■ What this task involves ■
In the entries that follow, the line with "content p' k = content" opens the range and the line with "Lemma mem_good_frame p" closes it; repeat that range exactly, both lines included.

Segment Open

(* ===== verification/HttpApi.v ===== *)
(** * The HTTP interface of an agent

    [interoperability/http_api.py]: the middlewares in the order they wrap a
    request, the invoke route with its stable error contract, content
    negotiation, the stream of server-sent events, the built-in rate limiter, and
    the requests that the mounted A2A task route gives to the agent
    ([a2a_server.py]; what it publishes of them is [A2aServer]).  FastAPI itself
    (body parsing, the routes that never reach the agent), the A2A SDK, the agent,
    the authenticator and an injected rate limiter are parameters.  Metrics and log
    lines are left out. *)

From Stdlib Require Import Qround Ascii.
From S2P Require Import Prelude Json Resilience Identity Invocation.
Import Resilience.

Module HttpApi.
Local Open Scope string_scope.

(** ** The built-in rate limiter *)

Record RateLimitDecision : Type := {
  allowed : bool;
  retry_after_seconds : Z;
  limit : option Z;
  remaining : option Z
}.

(** [RateLimitDecision.__post_init__] *)
Definition decision_ok (d : RateLimitDecision) : result exn RateLimitDecision :=
  if (retry_after_seconds d <? 0)%Z then Err (raise ValueError "retry_after_seconds must be non-negative")
  else if from_option (fun l => (l <? 1)%Z) false (limit d) then Err (raise ValueError "limit must be greater than zero")
  else if from_option (fun r => (r <? 0)%Z) false (remaining d) then Err (raise ValueError "remaining must be non-negative")
  else Ok d.

Record TokenBucket : Type := { tokens : Q; updated_at : Q }.

Record InMemoryRateLimitStore : Type := {
  max_buckets : nat;
  idle_seconds : Q;
  buckets : list (string * TokenBucket)
}.

Definition new_store (max_buckets : nat) (idle_seconds : Q) : result exn InMemoryRateLimitStore :=
  if Nat.ltb max_buckets 1 || (idle_seconds <=? 0)%clock
  then Err (raise ValueError "max_buckets and idle_seconds must be positive")
  else Ok {| max_buckets := max_buckets; idle_seconds := idle_seconds; buckets := [] |}.

(** [min(buckets, key=updated_at)]: the first of the least recently updated. *)
Fixpoint oldest (bs : list (string * TokenBucket)) : option (string * Q) :=
  match bs with
  | [] => None
  | (k, b) :: bs =>
      match oldest bs with
      | Some (k', t') => if (updated_at b <=? t')%clock then Some (k, updated_at b) else Some (k', t')
      | None => Some (k, updated_at b)
      end
  end.

Definition Qmax0 (q : Q) : Q := if (q <=? 0)%clock then 0 else q.

Definition refill (b : TokenBucket) (rate : Q) (capacity : Z) (now : Q) : Q :=
  Qmin (inject_Z capacity) (tokens b + Qmax0 (now - updated_at b) * rate).

(** Buckets that were used within the idle window. *)
Definition prune (s : InMemoryRateLimitStore) (now : Q) : list (string * TokenBucket) :=
  filterb (fun kb => (now - idle_seconds s <=? updated_at kb.2)%clock) (buckets s).

Definition make_room (s : InMemoryRateLimitStore) (bs : list (string * TokenBucket)) : list (string * TokenBucket) :=
  if Nat.leb (max_buckets s) (length bs)
  then match oldest bs with Some (k, _) => dpop k bs | None => bs end
  else bs.

Definition consume (s : InMemoryRateLimitStore) (key : string) (rate_per_second : Q) (capacity : Z) (now : Q)
  : (bool * Q * Z) * InMemoryRateLimitStore :=
  let bs := prune s now in
  let bs := match dget key bs with
            | Some _ => bs
            | None => dset key {| tokens := inject_Z capacity; updated_at := now |} (make_room s bs)
            end in
  let b := default {| tokens := inject_Z capacity; updated_at := now |} (dget key bs) in
  let t := refill b rate_per_second capacity now in
  let ok := (1 <=? t)%clock in
  let t' := if ok then (t - 1)%Q else t in
  let s' := {| max_buckets := max_buckets s; idle_seconds := idle_seconds s;
               buckets := dset key {| tokens := t'; updated_at := now |} bs |} in
  ((if ok then (true, 0%Q, Z.max 0 (Qfloor t'))
    else (false, (if (1 <=? (1 - t) / rate_per_second)%clock then (1 - t) / rate_per_second else 1)%Q, 0%Z)), s').

Record TokenBucketRateLimiter : Type := { requests_per_minute : Z; burst : Z }.

Definition new_limiter (requests_per_minute : Z) (burst : option Z) : result exn TokenBucketRateLimiter :=
  if (requests_per_minute <? 1)%Z then Err (raise ValueError "requests_per_minute must be greater than zero")
  else if from_option (fun b => (b <? 1)%Z) false burst then Err (raise ValueError "burst must be greater than zero")
  else Ok {| requests_per_minute := requests_per_minute; burst := default requests_per_minute burst |}.

(** [AuthenticatedIdentity] of [security/auth.py]. *)
Record AuthenticatedIdentity : Type := {
  caller : Identity.CallerIdentity;
  user : option Identity.UserContext
}.

Definition default_key (identity : option AuthenticatedIdentity) : string :=
  match identity with
  | Some i =>
      if str_truthy (Identity.caller_id (caller i))
      then "caller:" ++ opt_or (user i ≫= Identity.tenant_id) "-" ++ ":" ++ Identity.caller_id (caller i)
      else "anonymous"
  | None => "anonymous"
  end.

Definition limiter_check (l : TokenBucketRateLimiter) (identity : option AuthenticatedIdentity) (now : Q)
    (s : InMemoryRateLimitStore) : result exn RateLimitDecision * InMemoryRateLimitStore :=
  let '((ok, retry_after, left_), s) :=
    consume s (default_key identity) (inject_Z (requests_per_minute l) / 60) (burst l) now in
  (decision_ok {| allowed := ok; retry_after_seconds := Qfloor (retry_after + (999 # 1000));
                  limit := Some (requests_per_minute l); remaining := Some left_ |}, s).

(** A run of requests, each with its key and its time: the keys that were let
    through and the store after them. *)
Fixpoint consume_all (s : InMemoryRateLimitStore) (rate : Q) (capacity : Z) (events : list (string * Q))
  : list string * InMemoryRateLimitStore :=
  match events with
  | [] => ([], s)
  | (k, now) :: events =>
      let '((ok, _, _), s) := consume s k rate capacity now in
      let '(l, s) := consume_all s rate capacity events in
      ((if ok then k :: l else l), s)
  end.

(** ** Requests and replies *)

Record InvokeRequestModel : Type := {
  input : list (string * json);
  request_id : option string;
  session_id : option string;
  caller_metadata : list (string * json);
  timeout_seconds : option Q;
  continuation_id : option string;
  approval_decision : option string;
  checkpoint_id : option string
}.

(** [AgentRequest] of [core/agent.py]. *)
Record AgentRequest : Type := {
  agent_input : list (string * json);
  agent_request_id : string;
  agent_session_id : option string;
  agent_caller_metadata : list (string * json);
  agent_timeout_seconds : option Q;
  caller_identity : option Identity.CallerIdentity;
  user_context : option Identity.UserContext;
  agent_continuation_id : option string;
  agent_approval_decision : option string;
  agent_checkpoint_id : option string
}.

(** [AgentRequest.__post_init__] *)
Definition request_check (r : AgentRequest) : result exn AgentRequest :=
  if from_option (fun t => (t <=? 0)%clock) false (agent_timeout_seconds r)
  then Err (raise ValueError "timeout_seconds must be greater than zero")
  else if from_option (fun d => negb (memb d ["approve"; "deny"])) false (agent_approval_decision r)
  then Err (raise ValueError "approval_decision must be 'approve' or 'deny'")
  else if negb (bool_decide (agent_continuation_id r = None)) && bool_decide (agent_approval_decision r = None)
  then Err (raise ValueError "continuation_id requires approval_decision")
  else if from_option py_blank false (agent_checkpoint_id r)
  then Err (raise ValueError "checkpoint_id must not be empty")
  else if negb (bool_decide (agent_checkpoint_id r = None)) && negb (bool_decide (agent_continuation_id r = None))
  then Err (raise ValueError "checkpoint_id cannot be combined with continuation_id")
  else Ok r.

Record http_request : Type := {
  path : string;
  headers : list (string * string);        (** names in lower case *)
  chunks : list nat                        (** sizes of the parts the body arrives in *)
}.

Inductive content : Type :=
  | Json (j : json)
  | Answer (r : Invocation.AgentResponse)
  | Events (l : list (string * json)).     (** server-sent events: name and data *)

Record reply : Type := { status : Z; reply_headers : list (string * string); body : content }.

Definition problem (st : Z) (hs : list (string * string)) (fields : list (string * json)) : reply :=
  {| status := st; reply_headers := hs; body := Json (JObj fields) |}.

(** [HTTPException(status, headers, detail)], as FastAPI answers it. *)
Definition http_exception (st : Z) (hs : list (string * string)) (fields : list (string * json)) : reply :=
  problem st hs [("detail", JObj fields)].

(** ** Content negotiation *)

Section negotiation.
(** Whether [float(s)] is a number greater than zero. *)
Context (positive_number : string -> bool).

Definition STREAMING_MEDIA_TYPE : string := "text/event-stream".

Definition quality (parameters : list string) : bool :=
  foldl (fun q p =>
    let '(n, v) := py_partition "="%char p in
    match v with
    | Some v => if String.eqb (py_lower (py_strip n)) "q" then positive_number (py_strip v) else q
    | None => q
    end) true parameters.

Definition accepts_range (media_range : string) : bool :=
  match py_strip <$> py_split ";"%char media_range with
  | [] => false
  | t :: parameters => String.eqb (py_lower t) STREAMING_MEDIA_TYPE && quality parameters
  end.

Definition accepts_streaming (hs : list (string * string)) : bool :=
  existsb accepts_range (py_split ","%char (default "" (dget "accept" hs))).
End negotiation.

(** ** The application *)

Section app.
Context (positive_number : string -> bool).
(** [int(content_length)]; [None] when it raises [ValueError]. *)
Context (py_int : string -> option Z).

(** What a limiter's [check] gives: a boolean, a decision or something else. *)
Inductive limiter_value : Type :=
  | LBool (b : bool)
  | LDecision (d : RateLimitDecision)
  | LOther.

(** Configuration of [create_app]. *)
Record app_config : Type := {
  max_request_bytes : Z;
  streaming : bool;                                   (** capability of the runtime *)
  require_caller_identity : bool;
  a2a_rpc : bool;                                     (** the definition enables A2A *)
  a2a_protocol_version : string
}.

Context (cfg : app_config).
Context (authenticator : option (list (string * string) -> result exn AuthenticatedIdentity)).

(** An injected limiter with its state. *)
Context {L : Type}.
Context (rate_limiter : option (http_request -> option AuthenticatedIdentity -> L -> result exn limiter_value * L)).

(** The agent: [invoke], and the events of [stream] with the exception that
    ended it, if one did. *)
Record AgentStreamEvent : Type := { delta : string; response : option Invocation.AgentResponse }.
Context (agent_invoke : AgentRequest -> result exn Invocation.AgentResponse).
Context (agent_stream : AgentRequest -> list AgentStreamEvent * option exn).
Context (fresh_request_id : string).

(** Fields of the exceptions that reach the client. *)
Context (exn_limit : exn -> Z) (exn_contract : exn -> string) (exn_errors : exn -> list string).
Context (response_json : Invocation.AgentResponse -> json).
(* ===== verification/Observability.v ===== *)
(** * The fleet observability plane

    [cloud/observability.py] and the event contract of [cloud/schemas.py]: the
    normalisation of pushed events, the in-memory store, the SQLite store with
    its retention, the queries and the HTTP handlers.  Events are JSON values;
    every event carries the clock reading of its own normalisation.  [str] of a
    value that is not text and the parsing of numbers from text are parameters;
    floats are exact rationals, so NaN and the infinities are left out.  An
    integer of Python is unbounded, one of SQLite has 64 bits. *)

From Stdlib Require Import Qround.
From S2P Require Import Prelude Json Tables.

Module Observability.

(** ** Events *)

Record TraceSpan : Type := {
  span_trace : string;
  span_agent : string;
  span_id : string;
  span_name : string;
  parent_span_id : option string;
  caller_agent : option string;
  span_tenant : option string;
  duration_ms : Q;
  span_status : string;
  span_received_at : Q
}.

Record UsageRecord : Type := {
  usage_trace : string;
  usage_agent : string;
  usage_tenant : option string;
  input_tokens : Z;
  output_tokens : Z;
  cost_usd : Q;
  usage_received_at : Q
}.

Record AuditEvent : Type := {
  audit_trace : string;
  audit_agent : string;
  audit_tenant : option string;
  action : string;
  decision : string;
  audit_received_at : Q
}.
(* ===== verification/GoogleAdk.v ===== *)
(** * The Google ADK runtime: one invocation

    [GoogleAdkRuntime._invoke], [_restore_adk_checkpoint],
    [_checkpoint_failed_adk_invocation] and [_auto_store] of
    [runtimes/google_adk/runtime.py].  ADK's runner is a parameter: what it is
    given decides the events it yields, the exception it ends with and what it
    does to the session service.  The service is any that meets the interface
    [SessionService], the checkpoint store any [CheckpointStore]; every operation
    of the service and of the store may raise.  Spans, metrics, logs and the deadline around the
    run (a cancellation of the runner like any other) are left out. *)

From Stdlib Require Import Ascii.
From stdpp Require Import pretty.
From S2P Require Import Prelude Json Identity Resilience Invocation SideEffects Tools Session Checkpoint AgentLoop Memory AdkBridge.
Import Resilience AgentLoop Checkpoint AdkBridge.
Local Open Scope string_scope.

Module GoogleAdk.

(** ** The session service *)

Definition adk_session : Type := list event * list (string * json).
(* ===== verification/SessionStore.v ===== *)
(** * Session providers behind one interface

    [SessionProvider] of [micro_agent/session/session.py] as a class: what a
    provider stores under a key, and how each operation changes it.  Two
    implementations: the in-memory provider of [Session], used by value (a caller
    that builds a new context for every update), and [SqliteSessionProvider] of
    [micro_agent/session/sqlite.py].  An operation holds the provider's lock, so
    it is one step. *)

From S2P Require Import Prelude Json Session.
Import Session.
Local Open Scope string_scope.

Module SessionStore.

(** ** What a provider stores *)

Record stored : Type := { context : SessionContext; born : Q; until : option Q }.

Definition lapsed (e : stored) (now : Q) : bool := from_option (fun t => (t <=? now)%clock) false (until e).

Definition deadline (ttl_default ttl : option Q) (now : Q) : option Q :=
  match (match ttl with Some t => Some t | None => ttl_default end) with
  | None => None
  | Some t => Some (now + t)%Q
  end.

(** The metadata of a context but for the creation time, which each provider
    writes itself. *)
Definition plain_metadata (c : SessionContext) : list (string * json) :=
  filterb (fun e => negb (String.eqb e.1 "created_at")) (metadata c).

Definition same_context (c d : SessionContext) : Prop :=
  session_id c = session_id d /\ messages c = messages d /\ plain_metadata c = plain_metadata d /\
  caller_context c = caller_context d /\ tenant_id c = tenant_id d /\ version c = version d.

#[export] Instance same_context_equiv : Equivalence same_context.
Proof.
  split; unfold same_context.
  - intros c. by split_and!.
  - intros c d (?&?&?&?&?&?). by split_and!.
  - intros c d e (?&?&?&?&?&?) (?&?&?&?&?&?). split_and!; congruence.
Qed.

Definition same_stored (e f : stored) : Prop :=
  same_context (context e) (context f) /\ born e = born f /\ until e = until f.

#[export] Instance same_stored_equiv : Equivalence same_stored.
Proof.
  split; unfold same_stored.
  - intros e. by split_and!.
  - intros e f (?&?&?). split_and!; by symmetry.
  - intros e f g (?&?&?) (?&?&?). split_and!; etrans; eassumption.
Qed.

Definition summary (e : stored) : SessionMetadata :=
  {| meta_session_id := session_id (context e); created_at := born e; expires_at := until e; is_active := true;
     meta_tenant_id := tenant_id (context e); meta_version := version (context e) |}.

#[export] Instance summary_proper : Proper (same_stored ==> eq) summary.
Proof. intros e f ((Hi & _ & _ & _ & Ht & Hv) & Hb & Hu). unfold summary. by rewrite Hi, Ht, Hv, Hb, Hu. Qed.

#[export] Instance lapsed_proper : Proper (same_stored ==> eq ==> eq) lapsed.
Proof. intros e f (_ & _ & Hu) ? ? ->. unfold lapsed. by rewrite Hu. Qed.

(** Names that make keys unambiguous: not empty, without the separator. *)
Definition clean_name (sid : string) (tenant : option string) : bool :=
  str_truthy sid && separator_free sid && from_option separator_free true tenant.

Lemma clean_key_inj s t s' t' :
  clean_name s t = true -> clean_name s' t' = true -> scoped_key s t = scoped_key s' t' -> s = s' /\ t = t'.
Proof.
  unfold clean_name. rewrite !andb_true_iff. intros [[_ H1] H2] [[_ H3] H4]. apply scoped_key_inj; try done.
  - by intros x ->.
  - by intros x ->.
Qed.

Definition fresh_context (sid : string) (tenant : option string) : SessionContext :=
  {| session_id := sid; messages := []; metadata := []; caller_context := []; tenant_id := tenant; version := 1 |}.

(** The version an update is checked against; zero checks nothing. *)
Definition expected (c : SessionContext) (expected_version : option Z) : Z := default (version c) expected_version.

(** An update of a session that is not stored on which the implementations
    disagree. *)
Definition disputed (c : SessionContext) (expected_version : option Z) : bool :=
  match expected_version with
  | Some e => Z.eqb e 0 && negb (Z.eqb (version c) 0 || Z.eqb (version c) 1)
  | None => Z.eqb (version c) 1
  end.

(** ** The interface *)

Class SessionProvider (P : Type) : Type := {
  sp_create : P -> string -> option string -> option Q -> option string -> Q -> SessionContext * P;
  sp_get : P -> string -> option string -> Q -> option SessionContext * P;
  sp_update : P -> SessionContext -> option Q -> option Z -> Q -> result StateConflictError P;
  sp_delete : P -> string -> option string -> P;
  sp_list : P -> option string -> Q -> list SessionMetadata * P;
  good : P -> Prop;
  entry : P -> string -> option stored;
  default_ttl : P -> option Q;
  (** What one operation on a key leaves alone. *)
  only_at (k : string) (p p' : P) : Prop :=
    good p' /\ default_ttl p' = default_ttl p /\ forall k', k' <> k -> entry p' k' = entry p k';
  entry_named p k e : good p -> entry p k = Some e ->
    clean_name (session_id (context e)) (tenant_id (context e)) = true /\ context_key (context e) = k /\
    (1 <= version (context e))%Z;
  create_spec p uuid sid ttl tenant now c p' :
    let id := opt_or sid uuid in
    good p -> clean_name id tenant = true -> sp_create p uuid sid ttl tenant now = (c, p') ->
    only_at (scoped_key id tenant) p p' /\
    exists e, entry p' (scoped_key id tenant) = Some e /\ context e = c /\
      same_stored e {| context := fresh_context id tenant; born := now; until := deadline (default_ttl p) ttl now |};
  get_spec p sid tenant now r p' :
    good p -> clean_name sid tenant = true -> sp_get p sid tenant now = (r, p') ->
    only_at (scoped_key sid tenant) p p' /\
    entry p' (scoped_key sid tenant) =
      (e ← entry p (scoped_key sid tenant); if lapsed e now then None else Some e) /\
    r = context <$> entry p' (scoped_key sid tenant);
  update_spec p c ttl ev now :
    good p -> clean_name (session_id c) (tenant_id c) = true ->
    match entry p (context_key c) with
    | Some e =>
        if Z.eqb (expected c ev) 0 || Z.eqb (expected c ev) (version (context e))
        then exists p' e', sp_update p c ttl ev now = Ok p' /\ only_at (context_key c) p p' /\
          entry p' (context_key c) = Some e' /\
          same_stored e' {| context := set_version c (version (context e) + 1); born := born e;
                            until := match ttl with Some _ => deadline (default_ttl p) ttl now | None => until e end |}
        else sp_update p c ttl ev now = Err (conflict c (expected c ev) (version (context e)))
    | None =>
        disputed c ev = false ->
        if Z.eqb (expected c ev) 0
        then exists p' e', sp_update p c ttl ev now = Ok p' /\ only_at (context_key c) p p' /\
          entry p' (context_key c) = Some e' /\
          same_stored e' {| context := set_version c 1; born := now; until := deadline (default_ttl p) ttl now |}
        else sp_update p c ttl ev now = Err (conflict c (expected c ev) 0)
    end;
  delete_spec p sid tenant :
    good p -> only_at (scoped_key sid tenant) p (sp_delete p sid tenant) /\
      entry (sp_delete p sid tenant) (scoped_key sid tenant) = None;
  list_spec p tenant now l p' :
    good p -> sp_list p tenant now = (l, p') ->
    good p' /\ default_ttl p' = default_ttl p /\ NoDup l /\
    (forall m, m ∈ l <-> exists k e, entry p k = Some e /\ tenant_visible tenant (summary e) = true /\
                                     lapsed e now = false /\ m = summary e) /\
    (forall k, entry p' k = entry p k \/ entry p' k = None /\ exists e, entry p k = Some e /\ lapsed e now = true) /\
    (forall k e, entry p' k = Some e -> tenant_visible tenant (summary e) = true -> lapsed e now = false)
}.

(** ** The in-memory provider

    [create] returns the stored object, [get] a copy; [update] is given an object
    that the caller has just built. *)

Section memory.
Context (iso : Q -> string).

Definition mem_create (p : InMemorySessionProvider) (uuid : string) (sid : option string) (ttl : option Q)
    (tenant : option string) (now : Q) : SessionContext * InMemorySessionProvider :=
  let '(r, p) := create iso uuid p sid ttl tenant now in
  (default (fresh_context (opt_or sid uuid) tenant) (heap p !! r), p).

Definition mem_get (p : InMemorySessionProvider) (sid : string) (tenant : option string) (now : Q)
  : option SessionContext * InMemorySessionProvider :=
  let '(r, p) := get p sid tenant now in (r ≫= fun r => heap p !! r, p).

Definition mem_update (p : InMemorySessionProvider) (c : SessionContext) (ttl : option Q) (ev : option Z) (now : Q)
  : result StateConflictError InMemorySessionProvider :=
  let '(r, p) := alloc p c in update p r ttl ev now.

Definition mem_entry (p : InMemorySessionProvider) (k : string) : option stored :=
  match content p k, dget k (session_metadata p) with
  | Some c, Some m => Some {| context := c; born := created_at m; until := expires_at m |}
  | _, _ => None
  end.

(** The metadata of an entry names its context. *)
Definition named (m : SessionMetadata) (c : SessionContext) : Prop :=
  meta_session_id m = session_id c /\ meta_tenant_id m = tenant_id c /\ is_active m = true /\
  clean_name (session_id c) (tenant_id c) = true.

Definition mem_good (p : InMemorySessionProvider) : Prop :=
  provider_ok p /\ NoDup (dkeys (session_metadata p)) /\
  forall k c m, content p k = Some c -> dget k (session_metadata p) = Some m -> named m c.

Lemma mem_entry_some p k e :
  mem_good p -> mem_entry p k = Some e <->
  exists c m, content p k = Some c /\ dget k (session_metadata p) = Some m /\ context_key c = k /\
    version c = meta_version m /\ (1 <= meta_version m)%Z /\ named m c /\
    e = {| context := c; born := created_at m; until := expires_at m |}.
Proof.
  intros (Hp & _ & Hn). unfold mem_entry. split.
  - destruct (content p k) as [c|] eqn:Hc; [|done]. destruct (dget k _) as [m|] eqn:Hm; [|done]. intros [= <-].
    specialize (Hn _ _ _ Hc Hm). exists c, m. specialize (Hp k). unfold entry_ok in Hp. unfold content in Hc.
    destruct (dget k (sessions p)) as [r|]; [|done]. rewrite Hm in Hp. destruct Hp as (c' & Hc' & Hk & Hv & _ & Hpos).
    cbn in Hc. assert (c' = c) as -> by congruence. split_and!; done.
  - intros (c & m & -> & -> & _ & _ & _ & _ & ->). done.
Qed.

Lemma mem_entry_none p k :
  provider_ok p -> mem_entry p k = None <-> dget k (session_metadata p) = None.
Proof.
  intros Hp. specialize (Hp k). unfold mem_entry, content, entry_ok in *.
  destruct (dget k (sessions p)) as [r|], (dget k (session_metadata p)); try done.
  destruct Hp as (c & Hc & _). cbn. rewrite Hc. done.
Qed.

(** The tables after an operation that kept the other keys. *)
Lemma mem_entry_eq p p' k :
  content p' k = content p k -> dget k (session_metadata p') = dget k (session_metadata p) -> mem_entry p' k = mem_entry p k.
Proof. unfold mem_entry. by intros -> ->. Qed.

Lemma mem_good_frame p p' k :
  mem_good p -> provider_ok p' -> NoDup (dkeys (session_metadata p')) ->
  (forall k', k' <> k -> content p' k' = content p k' /\ dget k' (session_metadata p') = dget k' (session_metadata p)) ->
  (forall c m, content p' k = Some c -> dget k (session_metadata p') = Some m -> named m c) ->
  mem_good p' /\ forall k', k' <> k -> mem_entry p' k' = mem_entry p k'.
Proof.
  intros (Hp & Hnd & Hn) Hp' Hnd' Hother Hk. split; [|intros k' Hne; destruct (Hother k' Hne); by apply mem_entry_eq].
  split_and!; [done | done|]. intros k' c m Hc Hm. destruct (decide (k' = k)) as [->|Hne]; [by eapply Hk|].
  destruct (Hother k' Hne) as [E1 E2]. rewrite E1 in Hc. rewrite E2 in Hm. by eapply Hn.
Qed.

Lemma opt_or_clean uuid sid tenant : clean_name (opt_or sid uuid) tenant = true -> str_truthy (opt_or sid uuid) = true.
Proof. unfold clean_name. by rewrite !andb_true_iff; intros [[? _] _]. Qed.

Lemma mem_create_spec p uuid sid ttl tenant now c p' :
  let id := opt_or sid uuid in
  mem_good p -> clean_name id tenant = true -> mem_create p uuid sid ttl tenant now = (c, p') ->
  (mem_good p' /\ ttl_default p' = ttl_default p /\
   forall k', k' <> scoped_key id tenant -> mem_entry p' k' = mem_entry p k') /\
  exists e, mem_entry p' (scoped_key id tenant) = Some e /\ context e = c /\
    same_stored e {| context := fresh_context id tenant; born := now; until := deadline (ttl_default p) ttl now |}.
Proof.
  intros id Hg Hn. unfold mem_create. destruct (create _ _ _ _ _ _ _) as [r q] eqn:Hc. intros [= <- <-].
  assert (Hq : q = (create iso uuid p sid ttl tenant now).2) by (by rewrite Hc).
  assert (Hcont : content q (scoped_key id tenant) =
    Some {| session_id := id; messages := []; metadata := [("created_at", JStr (iso now))]; caller_context := [];
            tenant_id := tenant; version := 1 |} /\ dget (scoped_key id tenant) (session_metadata q) =
    Some (fresh_metadata p id tenant ttl now) /\ heap q !! r = content q (scoped_key id tenant)).
  { unfold create in Hc. cbn in Hc. injection Hc as <- <-. unfold content. cbn. fold id. rewrite !dget_dset_eq. cbn.
    by rewrite lookup_app_r, Nat.sub_diag by done. }
  destruct Hcont as (Hcont & Hmeta & Hr). rewrite Hr, Hcont. cbn [default].
  destruct (mem_good_frame p q (scoped_key id tenant)) as [Hgq Hother].
  - done.
  - rewrite Hq. apply provider_ok_create, Hg.
  - rewrite Hq. unfold create. cbn. apply NoDup_dset, Hg.
  - intros k' Hne. rewrite Hq. apply (other_key_kept iso uuid p (OCreate sid ttl tenant now) (scoped_key id tenant));
      [apply Hg | done | done].
  - rewrite Hcont, Hmeta. intros c m [= <-] [= <-]. by split_and!.
  - split; [split_and!; [done | rewrite Hq; done | done]|]. unfold mem_entry. rewrite Hcont, Hmeta.
    eexists. split; [done|]. split; [done|]. by split_and!.
Qed.

Lemma is_expired_active m now : is_active m = true -> is_expired m now = from_option (fun t => (t <=? now)%clock) false (expires_at m).
Proof. unfold is_expired. intros ->. by destruct (expires_at m). Qed.
(* ===== verification/AdkSession.v ===== *)
(** * The Google ADK session service over a session provider

    [ProviderSessionService] of [runtimes/google_adk/session_service.py], over any
    implementation of the interface [SessionStore.SessionProvider].  An ADK session
    is stored as a context whose messages are its events and whose metadata names
    its application, user and id.  What the base class of ADK does with an event,
    the JSON form of events and their equality are parameters. *)

From Stdlib Require Import Ascii.
From S2P Require Import Prelude Json Urls Resilience Session AdkBridge GoogleAdk SessionStore.
Import Urls Session SessionStore Resilience AdkBridge GoogleAdk.
Local Open Scope string_scope.

Module AdkSession.

(** ** Storage ids

    Application, user and id, each quoted with nothing safe. *)

Definition storage_prefix : string := "__google_adk_session__:".

(** [_storage_id] *)
Definition storage_id (app user sid : string) : string :=
  (storage_prefix ++ String.concat ":" (quote "" <$> [app; user; sid]))%string.

Lemma quoted_lacks sep s : (sep =? ":")%char || (sep =? unit_separator)%char = true -> lacks sep (quote "" s) = true.
Proof. by intros [->%Ascii.eqb_eq| ->%Ascii.eqb_eq]%orb_prop; apply quote_lacks. Qed.

Lemma storage_id_inj a u s a' u' s' : storage_id a u s = storage_id a' u' s' -> a = a' /\ u = u' /\ s = s'.
Proof.
  unfold storage_id. intros H. apply append_inj_l in H. cbn [fmap list_fmap String.concat] in H.
  change (String.append ":" ?x) with (String ":" x) in H.
  apply lacks_split in H as [Ha H]; [|by apply quoted_lacks|by apply quoted_lacks].
  apply lacks_split in H as [Hu Hs]; [|by apply quoted_lacks|by apply quoted_lacks].
  by apply quote_all_inj in Ha, Hu, Hs.
Qed.

Lemma storage_id_clean app user sid tenant :
  from_option separator_free true tenant = true -> clean_name (storage_id app user sid) tenant = true.
Proof.
  intros Ht. unfold clean_name. rewrite Ht, andb_true_r. apply andb_true_intro. split; [done|].
  rewrite separator_free_lacks. unfold storage_id. rewrite lacks_app. cbn [fmap list_fmap String.concat].
  by rewrite !lacks_app, !quoted_lacks.
Qed.

(** ** Sessions *)

Record AdkSession : Type := {
  app_name : string;
  user_id : string;
  id : string;
  state : list (string * json);
  events : list event;
  last_update_time : Q
}.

Segment Closed

■ Answer box ■
  content p' k = content p k -> dget k (session_metadata p') = dget k (session_metadata p) -> mem_entry p' k = mem_entry p k.
Proof. unfold mem_entry. by intros -> ->. Qed.

Lemma mem_good_frame p p' k :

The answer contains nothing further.